- [Task directions]: Go through the records below and copy out every line that contains the word "Section".

- [Raw data]:
------------

Lemma wp_parse_scalar p d pos name t ps len
    (set : Z → option zdb_doc_t → M W (zdb_status_t * option zdb_doc_t)) tv
    (Q : zdb_status_t * pstate → W → Prop) w :
  at_read p d ps pos w →
  (dec_value t (drop pos d) = if length (drop pos d) <? len then None
     else Some (tv (get_le len (drop pos d) 0), len)) →
  (∀ z, (0 ≤ z < 2 ^ (8 * Z.of_nat len))%Z → value_ok (tv z).1 (tv z).2) →
  (∀ z d0 w0 (Q' : _ → _ → Prop), doc_ok d0 → doc_blocks d0 ≤ heap_used (w_k w0) →
     (0 ≤ z < 2 ^ (8 * Z.of_nat len))%Z →
     (∀ st d' w', set_result d0 name (tv z).1 (tv z).2 st d' w0 w' → Q' (st, Some d') w') →
     wp (set z (Some d0)) Q' w0) →
  (∀ st ps' w', value_post p d pos name t ps w st ps' w' → Q (st, ps') w') →
  wp (parse_scalar ps len set) Q w.
Proof.
  intros Hat Hdec Hv Hset HQ. unfold parse_scalar. apply wp_bind. eapply wp_ps_read; [exact Hat| |].
  - intros st buf ps' w' Hst _ Hp Hl. rewrite bool_decide_false by done. cbn [negb].
    apply wp_ret, HQ, value_post_fail; [done|done|]. intros HF. destruct (Hl HF) as [-> Hlt].
    split; [done|]. intros _. by rewrite Hdec, (proj2 (Nat.ltb_lt _ _)).
  - intros ps' w' Hle Hdoc Hp Hc. rewrite bool_decide_true by done. cbn [negb].
    rewrite (proj2 (Nat.ltb_ge _ _)) in Hdec by done. rewrite get_le_take by lia.
    pose proof (get_le_bound len (drop pos d) 0) as Hb.
    pose proof (at_read_next _ _ _ _ _ _ _ _ Hat Hp Hc) as Hat'.
    unfold ps_set. apply wp_bind, Hset; [apply Hat'|apply Hat'|done|]. intros st d' w2 Hr.
    apply wp_ret, HQ. eapply set_value_post; [exact Hdec|by apply Hv|done|exact Hc|exact Hr|].
    eapply piece_trans; [exact Hp|]. by eapply set_piece.
Qed.

(** A block that is taken before and given back after. *)
Lemma held_bracket a b w0 w1 w2 w3 :
  held 0 1 w0 w1 → held a b w1 w2 → held 1 0 w2 w3 → held a b w0 w3.
Proof.
  intros H1 H2 H3. eapply (held_trans (a + 1)); [eapply (held_frame a); [| |exact H1]; lia|].
  eapply (held_trans (b + 1)); [eapply (held_frame 1); [| |exact H2]; lia|].
  eapply (held_frame b); [| |exact H3]; lia.
Qed.

Lemma held_bracket_enough a b w0 w1 w2 :
  a ≤ heap_used (w_k w0) → held 0 1 w0 w1 → held a b w1 w2 → 1 ≤ heap_used (w_k w2).
Proof. intros Ha H1 H2. pose proof (he_heap _ _ _ _ H1). pose proof (he_heap _ _ _ _ H2). lia. Qed.

(** The rest of a parser after it took a block: the program between [k_malloc]
    and [k_free]. *)
Lemma at_read_malloc p d ps pos w w' : at_read p d ps pos w → held 0 1 w w' → at_read p d ps pos w'.
Proof.
  intros [] H. split; try done; [by rewrite (he_files _ _ _ _ H)|].
  pose proof (he_heap _ _ _ _ H). lia.
Qed.

Lemma piece_bracket ps ps' w0 w1 w2 w3 :
  held 0 1 w0 w1 → piece ps ps' w1 w2 → held 1 0 w2 w3 → piece ps ps' w0 w3.
Proof. intros H1 [? ? H2 ?] H3. split; [done|done|by eapply held_bracket|done]. Qed.
Lemma set_result_with_block d name t v st d' w w' :
  set_result d name t v st d' w w' → doc_blocks d + 1 ≤ heap_used (w_k w) → 1 ≤ heap_used (w_k w').
Proof. intros [_ H _ _ _ _ _] ?. pose proof (he_heap _ _ _ _ H). lia. Qed.
(* ===== verification/DocOps.v ===== *)
(** * Writing and reading fields, uniformly, and the store of documents

    [run_write] is the setter of a kind of value, [read_as] the getters; a
    sequence of writes is [run_writes]. [stored] is the abstract store: what
    each document's file says, if it says anything. *)

From S2P Require Import Prelude Config Env Types FsEnv FsSpec Events Doubles Doc DocFile DocSpec.
From S2P Require Import DocFieldSpec DocHandleSpec DocDecode DocStep DocSaveSpec DocOpenSpec.

(** A value to write, as a caller passes it. *)
Inductive field_write :=
  | Write_i64 (z : Z)
  | Write_f64 (bits : Z)
  | Write_string (s : cstring)
  | Write_bool (b : bool)
  | Write_bytes (data : list byte).

Definition write_type (x : field_write) : zdb_doc_field_type_t :=
  match x with
  | Write_i64 _ => ZDB_DOC_FIELD_INT64 | Write_f64 _ => ZDB_DOC_FIELD_DOUBLE
  | Write_string _ => ZDB_DOC_FIELD_STRING | Write_bool _ => ZDB_DOC_FIELD_BOOL
  | Write_bytes _ => ZDB_DOC_FIELD_BYTES
  end.

Definition write_value (x : field_write) : zdb_doc_field_value_t :=
  match x with
  | Write_i64 z => V_i64 z | Write_f64 bits => V_f64 bits | Write_string s => V_str (Some s)
  | Write_bool b => V_bool b | Write_bytes data => bytes_value (Some data) (length data)
  end.

(** What the C types guarantee of the arguments. *)
Definition write_ok (x : field_write) : Prop :=
  match x with
  | Write_i64 z => (- 2 ^ 63 ≤ z < 2 ^ 63)%Z
  | Write_f64 bits => (0 ≤ bits < 2 ^ 64)%Z
  | Write_string s => c_string s
  | _ => True
  end.

Section getters.
Context {Cfg : Config}.

Lemma field_at_index d name i f :
  field_index (doc_fields d) name 0 = Some i → doc_fields d !! i = Some f → field_at d i = f.
Proof.
  intros _ Hf. unfold field_at. unfold doc_fields in Hf.
  apply lookup_take_Some in Hf as [Hf _]. by rewrite Hf.
Qed.

(** Every getter answers from [doc_lookup]. *)
Lemma field_get_lookup {A} d name t (m : zdb_doc_field_value_t → A) :
  field_get (Some d) (Some name) true t m =
  match doc_lookup d name with
  | None => (ZDB_ERR_NOT_FOUND, None)
  | Some (t', v) => if bool_decide (t' = t) then (ZDB_OK, Some (m v)) else (ZDB_ERR_INVAL, None)
  end.
Proof.
  unfold field_get, doc_lookup, field_lookup. cbn [negb].
  destruct (field_index (doc_fields d) name 0) as [i|] eqn:Hi; [|done]. cbn [mbind option_bind].
  apply field_index_lookup in Hi as Hf. destruct Hf as (f & Hf & _). rewrite Hf. cbn [fmap option_fmap option_map].
  rewrite (field_at_index d name i f Hi Hf). by case_bool_decide.
Qed.

(** The getter that reads back a written value. *)
Definition reads_back (d : zdb_doc_t) (name : cstring) (x : field_write) : Prop :=
  match x with
  | Write_i64 z => zdb_doc_field_get_i64 (Some d) (Some name) true = (ZDB_OK, Some z)
  | Write_f64 bits => zdb_doc_field_get_f64 (Some d) (Some name) true = (ZDB_OK, Some bits)
  | Write_string s => zdb_doc_field_get_string (Some d) (Some name) true = (ZDB_OK, Some (Some s))
  | Write_bool b => zdb_doc_field_get_bool (Some d) (Some name) true = (ZDB_OK, Some b)
  | Write_bytes data => ∃ p, zdb_doc_field_get_bytes (Some d) (Some name) true =
      (ZDB_OK, Some (p, length data)) ∧ default [] p = data
  end.

Lemma lookup_reads_back d name x :
  doc_lookup d name = Some (write_type x, write_value x) → reads_back d name x.
Proof.
  intros Hl. destruct x as [| | | |data]; cbn [write_type write_value] in Hl;
    unfold reads_back, zdb_doc_field_get_i64, zdb_doc_field_get_f64, zdb_doc_field_get_string, zdb_doc_field_get_bool,
      zdb_doc_field_get_bytes; rewrite ?field_get_lookup, ?Hl; try (by rewrite bool_decide_true).
  exists (value_bytes (bytes_value (Some data) (length data))).1.
  rewrite bool_decide_true by done. unfold bytes_value.
  destruct (Nat.eqb_spec (length data) 0) as [Hz|_]; simpl.
  - rewrite Hz. by destruct data.
  - by rewrite take_ge.
Qed.

(** What the five getters say of a field. *)
Definition answers (d : zdb_doc_t) (name : cstring) :=
  (zdb_doc_field_get_i64 (Some d) (Some name) true, zdb_doc_field_get_f64 (Some d) (Some name) true,
   zdb_doc_field_get_string (Some d) (Some name) true, zdb_doc_field_get_bool (Some d) (Some name) true,
   zdb_doc_field_get_bytes (Some d) (Some name) true).

Lemma same_answers d d' name : doc_lookup d' name = doc_lookup d name → answers d' name = answers d name.
Proof.
  intros H. unfold answers, zdb_doc_field_get_i64, zdb_doc_field_get_f64, zdb_doc_field_get_string,
    zdb_doc_field_get_bool, zdb_doc_field_get_bytes. by rewrite !field_get_lookup, H.
Qed.
End getters.

Section writes.
Context {Cfg : Config} {CfgOk : ConfigOk Cfg} {K F FS FH DH : Type}.
Context `{!Kernel K, !KernelLaws K, !FileSys FS FH DH}.
Abbreviation W := (world K F FS).
Implicit Types (w : W) (d : zdb_doc_t).

Definition run_write (d : zdb_doc_t) (name : cstring) (x : field_write) : M W (zdb_status_t * option zdb_doc_t) :=
  match x with
  | Write_i64 z => zdb_doc_field_set_i64 (Some d) (Some name) z
  | Write_f64 bits => zdb_doc_field_set_f64 (Some d) (Some name) bits
  | Write_string s => zdb_doc_field_set_string (Some d) (Some name) (Some s)
  | Write_bool b => zdb_doc_field_set_bool (Some d) (Some name) b
  | Write_bytes data => zdb_doc_field_set_bytes (Some d) (Some name) (Some data) (length data)
  end.

(** Writes one after the other, whatever each reports. *)
Fixpoint run_writes (l : list (cstring * field_write)) (d : zdb_doc_t) : M W zdb_doc_t :=
  match l with
  | [] => ret d
  | (name, x) :: l => '(_, d') ← run_write d name x; run_writes l (default d d')
  end.

Lemma wp_run_write d name x (Q : zdb_status_t * option zdb_doc_t → W → Prop) w :
  doc_ok d → doc_blocks d ≤ heap_used (w_k w) → c_string name → write_ok x →
  (∀ st d' w', set_result d name (write_type x) (write_value x) st d' w w' → Q (st, Some d') w') →
  wp (run_write d name x) Q w.
Proof.
  intros Hd Hh Hn Hx HQ. destruct x; cbn [run_write write_type write_value write_ok] in *.
  - by apply wp_set_i64.
  - by apply wp_set_f64.
  - by apply wp_set_string.
  - by apply wp_set_bool.
  - apply wp_set_bytes; [done..| |done]. by intros ? [= <-].
Qed.

Lemma wp_run_writes l d (Q : zdb_doc_t → W → Prop) w :
  doc_ok d → doc_blocks d ≤ heap_used (w_k w) → Forall (λ e, c_string e.1 ∧ write_ok e.2) l →
  (∀ d' w', doc_ok d' → held (doc_blocks d) (doc_blocks d') w w' → w_fs w' = w_fs w → same_handle d d' →
     Q d' w') →
  wp (run_writes l d) Q w.
Proof.
  intros Hd Hh Hl. revert d w Hd Hh Q. induction Hl as [|[name x] l [Hn Hx] _ IH]; intros d w Hd Hh Q HQ.
  { apply wp_ret, HQ; [done|apply held_refl|done|done]. }
  simpl. apply wp_bind, wp_run_write; [done..|]. intros st d1 w1 [Hok1 H1 G1 _ _ _ E1]. simpl.
  apply IH; [done|by eapply held_enough|]. intros d2 w2 Hok2 H2 G2 E2.
  apply HQ; [done|by eapply held_trans|congruence|by etrans].
Qed.
End writes.

(** ** The store *)

Section store.
Context {Cfg : Config} {CfgOk : ConfigOk Cfg} {K F FS FH DH : Type}.
Context `{!Kernel K, !KernelLaws K, !FileSys FS FH DH, !FileSysLaws FS FH DH}.
Context {CRC : Crc32} {CRCLaws : Crc32Laws}.
Abbreviation W := (world K F FS).
Implicit Types (w : W) (d : zdb_doc_t).

Definition stored (c : zdb_cfg_t) w (coll id : cstring) : option doc_contents :=
  files w !! doc_file c coll id ZDB_DOC_FILE_EXT ≫= dec_doc.

(** What a save of a handle stores. *)
Definition contents_of d : doc_contents :=
  {| ct_fields := map as_stored (doc_fields d); ct_created := created_ms d; ct_updated := updated_ms d |}.

(** Nothing but the document [coll]/[id] may differ. *)
Definition others_kept (c : zdb_cfg_t) coll id w w' : Prop :=
  ∀ coll' id', doc_names_valid coll' id' = true → (coll', id') ≠ (coll, id) →
    stored c w' coll' id' = stored c w coll' id'.

Lemma dec_saved d : doc_ok d → dec_doc (doc_bytes d) = Some (contents_of d).
Proof. intros Hd. rewrite <- (app_nil_r (doc_bytes d)). by apply dec_doc_bytes. Qed.

Lemma others_kept_files c coll id w w' :
  doc_names_valid coll id = true →
  (∀ q, q ≠ doc_file c coll id ZDB_DOC_FILE_EXT → q ≠ doc_file c coll id ZDB_DOC_TMP_EXT →
     files w' !! q = files w !! q) → others_kept c coll id w w'.
Proof.
  intros Hv Hf coll' id' Hv' Hne. unfold stored. rewrite Hf; [done|..]; intros Heq;
    apply doc_file_inj in Heq as (-> & -> & ?); auto.
Qed.

(** What is read back of a field that was stored. *)
Lemma reread_lookup d name d' :
  doc_ok d → doc_fields d' = map reread (doc_fields d) →
  doc_lookup d' name = (λ tv, (tv.1, stored_value tv.1 tv.2)) <$> doc_lookup d name.
Proof.
  intros Hd Hf. unfold doc_lookup, field_lookup. rewrite Hf.
  assert (∀ l i, field_index (map reread l) name i = field_index l name i) as Hi.
  { induction l as [|f l IH]; intros i; [done|]. simpl. by rewrite IH. }
  rewrite Hi. destruct (field_index (doc_fields d) name 0) as [i|]; [|done]. cbn [mbind option_bind].
  change (map reread (doc_fields d)) with (reread <$> doc_fields d). rewrite list_lookup_fmap.
  by destruct (doc_fields d !! i).
Qed.
End store.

------------

- [Answer box]:
Section getters.
Section writes.
Section store.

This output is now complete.